The Next Generation Pty Ltd has been trying to build a huge incinerator in Western Sydney for several years, but has hit a well-organised community opposition campaign.
Residents oppose the incinerator, slated to burn up to 1.3 mega tonnes of household and commercial waste a year, 24/7, for the next 30 years. They are concerned it could release extremely dangerous air pollutants, such as dioxins, furans and nano and ultra-fine particulates into the air.
The proposal for the mega incinerator was open for public comment, but residents, not least the 1000 people who wrote submissions against it in 2018, were not informed by the Department of Planning. They only discovered it was back on the planning agenda from a Channel 9 news report.
The closing date for submissions against the project was June 14, which campaigners said was not enough time to wade through all the documents surrounding the proposal.

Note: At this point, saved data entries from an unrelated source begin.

(** [parseInt(string, 10)]: leading white space, an optional sign, then the
    longest run of decimal digits, as the double nearest to their value; NaN
    when that run is empty. (Digits worth more than the largest double give
    Infinity in JavaScript; the model keeps an integer there.) *)
Definition parseInt (s : string) : number :=
  let s := trim_start s in
  let '(sign, s) :=
    match s with
    | String "-" r => (-1, r)
    | String "+" r => (1, r)
    | _ => (1, s)
    end in
  match digits_prefix s None with
  | Some m => Int (round_double (sign * m))
  | None => NaN
  end.

(** [true] when every character of [s] is a decimal digit ([s] not empty). *)
Fixpoint all_digits (s : string) : bool :=
  match s with
  | String c EmptyString => bool_decide (is_Some (digit_value c))
  | String c s' => bool_decide (is_Some (digit_value c)) && all_digits s'
  | EmptyString => false
  end.

(** A runtime to evaluate the handlers on examples. It agrees with
    JavaScript on the inputs the examples use: numbers written as plain
    digit strings, and the two error documents below. *)
Definition quoted (s : string) : string :=
  String (ascii_of_nat 34) s +:+ String (ascii_of_nat 34) "".

Definition solo_error_text : string :=
  "{" +:+ quoted "detail" +:+ ":{" +:+ quoted "error" +:+ ":"
  +:+ quoted "SOLO_MIN_UNITS_REQUIRED" +:+ "," +:+ quoted "message" +:+ ":"
  +:+ quoted "This time has no nearby deliveries. Add at least 6 items or choose a discounted time."
  +:+ "," +:+ quoted "soloMinUnits" +:+ ":6}}".

Definition solo_error_json : json :=
  JObj [ ("detail",
          JObj [ ("error", JStr "SOLO_MIN_UNITS_REQUIRED");
                 ("message",
                  JStr "This time has no nearby deliveries. Add at least 6 items or choose a discounted time.");
                 ("soloMinUnits", JNum (Int 6)) ]) ].

Definition not_found_text : string :=
  "{" +:+ quoted "detail" +:+ ":" +:+ quoted "Quote not found" +:+ "}".

Definition not_found_json : json := JObj [ ("detail", JStr "Quote not found") ].

Definition quote_text : string :=
  "{" +:+ quoted "quoteId" +:+ ":" +:+ quoted "q_9f8e7d6c" +:+ "}".

Definition quote_json : json := JObj [ ("quoteId", JStr "q_9f8e7d6c") ].

Definition sample_runtime : Runtime :=
  {| VITE_API_BASE := None;
     Number := fun s =>
       if String.eqb s "" then Int 0
       else if all_digits s then parseInt s else NaN;
     Number_toString := fun n =>
       match n with
       | Int z => pretty z
       | _ => "NaN"
       end;
     JSON_parse := fun text =>
       if String.eqb text solo_error_text then Ok solo_error_json
       else if String.eqb text not_found_text then Ok not_found_json
       else if String.eqb text quote_text then Ok quote_json
       else Throw "Unexpected token";
     null_property_message := fun k =>
       "Cannot read properties of null (reading '" +:+ k +:+ "')" |}.

Example parseInt_12 : parseInt "12" = Int 12.
Proof. reflexivity. Qed.

Example parseInt_negative : parseInt " -7px" = Int (-7).
Proof. reflexivity. Qed.

Example parseInt_fraction : parseInt "1.5" = Int 1.
Proof. reflexivity. Qed.

Example parseInt_no_digit : parseInt "abc" = NaN.
Proof. reflexivity. Qed.

Example parseInt_rounds : parseInt "9007199254740993" = Int 9007199254740992.
Proof. vm_compute. reflexivity. Qed.

Example round_double_ties_to_even :
  (round_double 9007199254740993, round_double 9007199254740995,
   round_double (300 * 9007199254740992 + 350), round_double (- 9007199254740993))
  = (9007199254740992, 9007199254740996, 300 * 9007199254740992 + 512,
     - 9007199254740992).
Proof. vm_compute. reflexivity. Qed.

Lemma round_double_exact (z : Z) :
  Z.abs z ≤ 9007199254740992 → round_double z = z.
Proof.
  intros Hz. unfold round_double.
  destruct (Z.leb_spec (Z.abs z) 9007199254740992); [reflexivity | lia].
Qed.

Lemma round_double_nonneg (z : Z) : 0 ≤ z → 0 ≤ round_double z.
Proof.
  intros Hz. unfold round_double.
  destruct (Z.leb_spec (Z.abs z) 9007199254740992); [exact Hz |].
  apply Z.mul_nonneg_nonneg; [lia |].
  assert (Hpow : 0 < 2 ^ (Z.log2 (Z.abs z) - 52)).
  { apply Z.pow_pos_nonneg; [lia |].
    assert (53 ≤ Z.log2 (Z.abs z)); [| lia].
    apply Z.log2_le_pow2; lia. }
  assert (Hq : 0 ≤ Z.abs z / 2 ^ (Z.log2 (Z.abs z) - 52))
    by (apply Z.div_pos; lia).
  apply Z.mul_nonneg_nonneg; [| lia].
  destruct ((2 ^ (Z.log2 (Z.abs z) - 52 - 1) <? Z.abs z mod 2 ^ (Z.log2 (Z.abs z) - 52))
            || (Z.abs z mod 2 ^ (Z.log2 (Z.abs z) - 52)
                =? 2 ^ (Z.log2 (Z.abs z) - 52 - 1))
               && Z.odd (Z.abs z / 2 ^ (Z.log2 (Z.abs z) - 52))); lia.
Qed.

(** * The admin settings console *)
Module Admin.

Record Weekday : Type := { value : Z; label : string }.

Definition weekdayMap : list Weekday :=
  [ {| value := 1; label := "Mon" |};
    {| value := 2; label := "Tue" |};
    {| value := 3; label := "Wed" |};
    {| value := 4; label := "Thu" |};
    {| value := 5; label := "Fri" |};
    {| value := 6; label := "Sat" |};
    {| value := 7; label := "Sun" |} ].

Record AvailabilityWindow : Type := {
  daysOfWeek : list Z;
  startTime : string;
  endTime : string
}.

(** A scoring field of the settings object holds a number, or the string an
    emptied input leaves behind. *)
Inductive fieldValue : Type :=
| FNum (x : number)
| FStr (s : string).

(** The settings object of [GET/PUT /settings]: the scoring fields by name,
    and the availability windows. *)
Record Settings : Type := {
  scalars : gmap string fieldValue;
  availability : list AvailabilityWindow
}.

Record Toast : Type := { msg : string; type : string }.

(** The [useState] cells of the console. *)
Record State : Type := {
  settings : option Settings;
  loading : bool;
  saving : bool;
  error : option string;
  toast : option Toast
}.

Definition initial : State :=
  {| settings := None; loading := false; saving := false;
     error := None; toast := None |}.

Definition setSettings (v : option Settings) (st : State) : State :=
  {| settings := v; loading := loading st; saving := saving st;
     error := error st; toast := toast st |}.

Definition setLoading (b : bool) (st : State) : State :=
  {| settings := settings st; loading := b; saving := saving st;
     error := error st; toast := toast st |}.

Definition setSaving (b : bool) (st : State) : State :=
  {| settings := settings st; loading := loading st; saving := b;
     error := error st; toast := toast st |}.

Definition setError (e : option string) (st : State) : State :=
  {| settings := settings st; loading := loading st; saving := saving st;
     error := e; toast := toast st |}.

Definition setToast (t : option Toast) (st : State) : State :=
  {| settings := settings st; loading := loading st; saving := saving st;
     error := error st; toast := t |}.

(** [showToast(msg, type)]; the timer it starts fires [clearToast] three
    seconds later. *)
Definition showToast (m ty : string) (st : State) : State :=
  setToast (Some {| msg := m; type := ty |}) st.

Definition clearToast (st : State) : State := setToast None st.

(** How a [fetch] of the settings endpoint ends. *)
Inductive fetched : Type :=
| Rejected                           (* fetch() rejects: no response *)
| NotOk (text : result string)       (* res.ok is false; res.text() *)
| OkBadJson (message : string)       (* res.ok, res.json() rejects *)
| OkJson (data : option Settings).   (* res.ok, res.json() resolves; null is None *)

Definition field_json (v : fieldValue) : json :=
  match v with
  | FNum x => number_json x
  | FStr s => JStr s
  end.

Definition window_json (w : AvailabilityWindow) : json :=
  JObj [ ("daysOfWeek", JArr (map (fun d => JNum (Int d)) (daysOfWeek w)));
         ("startTime", JStr (startTime w));
         ("endTime", JStr (endTime w)) ].

(** [JSON.stringify(settings)] *)
Definition settings_json (s : Settings) : json :=
  JObj (map (fun kv => (fst kv, field_json (snd kv))) (map_to_list (scalars s))
        ++ [ ("availability", JArr (map window_json (availability s))) ]).

Section Handlers.
Context `{Runtime}.

(** [fetchSettings], up to its first [await]. *)
Definition fetchSettings_begin (st : State) : list Request * State :=
  ([ {| method := "GET"; url := API_BASE +:+ "/settings"; body := None |} ],
   setError None (setLoading true st)).

(** [fetchSettings], from the answer on. *)
Definition fetchSettings_settle (res : fetched) (st : State) : State :=
  setLoading false
    match res with
    | OkJson data => setSettings data st
    | _ => setError (Some "Failed to load settings") st
    end.

(** [saveSettings], up to its first [await]: nothing when no settings are
    loaded, else the PUT of the settings as they are at the call. *)
Definition saveSettings_begin (st : State) : list Request * State :=
  match settings st with
  | None => ([], st)
  | Some s =>
      ([ {| method := "PUT"; url := API_BASE +:+ "/settings";
            body := Some (settings_json s) |} ],
       setError None (setSaving true st))
  end.

(** [saveSettings], from the answer on; [st] is the state the answer finds,
    which other handlers may have changed since the request left. *)
Definition saveSettings_settle (res : fetched) (st : State) : State :=
  setSaving false
    match res with
    | OkJson data =>
        showToast "Settings saved successfully ✅" "success" (setSettings data st)
    | _ =>
        showToast "Failed to save settings ❌" "error"
          (setError (Some "Failed to save settings") st)
    end.

(** [saveSettings] run without another handler in between. *)
Definition saveSettings (res : fetched) (st : State) : list Request * State :=
  match saveSettings_begin st with
  | ([], st') => ([], st')
  | (reqs, st') => (reqs, saveSettings_settle res st')
  end.

(** The updater of [updateNumber(field, value)]:
    [prev => ({ ...prev, [field]: value === "" ? "" : Number(value) })].
    [field] is one of the scoring field names the form passes. *)
Definition updateNumber (field value : string) (prev : Settings) : Settings :=
  let num := if String.eqb value "" then FStr "" else FNum (Number value) in
  {| scalars := <[field := num]> (scalars prev);
     availability := availability prev |}.

End Handlers.

(** A JavaScript [Set] of numbers: its elements in insertion order, each
    once. *)
Definition Set_add (s : list Z) (x : Z) : list Z :=
  if bool_decide (x ∈ s) then s else s ++ [x].

Definition Set_new (l : list Z) : list Z := foldl Set_add [] l.

Definition Set_has (s : list Z) (x : Z) : bool := bool_decide (x ∈ s).

Definition Set_delete (s : list Z) (x : Z) : list Z :=
  filter (fun y => y ≠ x) s.

(** [Array.from(current).sort((a, b) => a - b)] *)
Definition sort_ascending (s : list Z) : list Z := merge_sort Z.le s.

(** The updater of [toggleDay(index, dayValue)]. Reading [daysOfWeek] of
    [next[index]] throws a TypeError when [index] names no window: [None]. *)
Definition toggleDay (index : nat) (dayValue : Z) (prev : Settings)
    : option Settings :=
  let next := availability prev in
  match next !! index with
  | None => None
  | Some w =>
      let current := Set_new (daysOfWeek w) in
      let current :=
        if Set_has current dayValue then Set_delete current dayValue
        else Set_add current dayValue in
      Some {| scalars := scalars prev;
              availability :=
                <[index := {| daysOfWeek := sort_ascending current;
                              startTime := startTime w;
                              endTime := endTime w |}]> next |}
  end.

(** [addAvailability] *)
Definition addAvailability (prev : Settings) : Settings :=
  {| scalars := scalars prev;
     availability :=
       availability prev ++
       [ {| daysOfWeek := [1; 2; 3; 4; 5];
            startTime := "13:00"; endTime := "17:00" |} ] |}.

Residents organised a protest on May 28 to say they didn’t want the incinerator and that nothing the corporation had said in its new application made them change their minds.
The Next Generation Incinerator Environmental Impact Statement confirms that the facility “may release substances to atmosphere, which have the potential to harm human health”. Families live just 800 metres from the proposed site and there are three schools and one pre-school within 1.8 kilometres of it.
The incinerator will burn co-mingled construction and demolition waste and commercial and industrial waste consisting of metals, brick, concrete, plasterboard, soil, aggregates, plastics and a range of building and demolition wastes which include asbestos.
It will release ultra fine particulates, exposure to which has been linked to health problems including respiratory symptoms, heart problems and premature death in people with heart or lung disease.
Its four smokestacks would pump out cancel-causing chemicals such as arsenic, cadmium, nickel, mercury, dioxin, polycyclic aromatic hydrocarbons and persistent organic pollutants 24 hours a day, 7 days a week for the next 30 or more years.
“It has no social license: our petition in 2018 to the Legislative Council gathered 12,000 signatures against and to the Legislative Assembly, a similar number. A community survey undertaken from 2016-2022, of more than 2000 people, found that 99.5% were against the incinerator proposal,” Melinda Wilson told Green Left.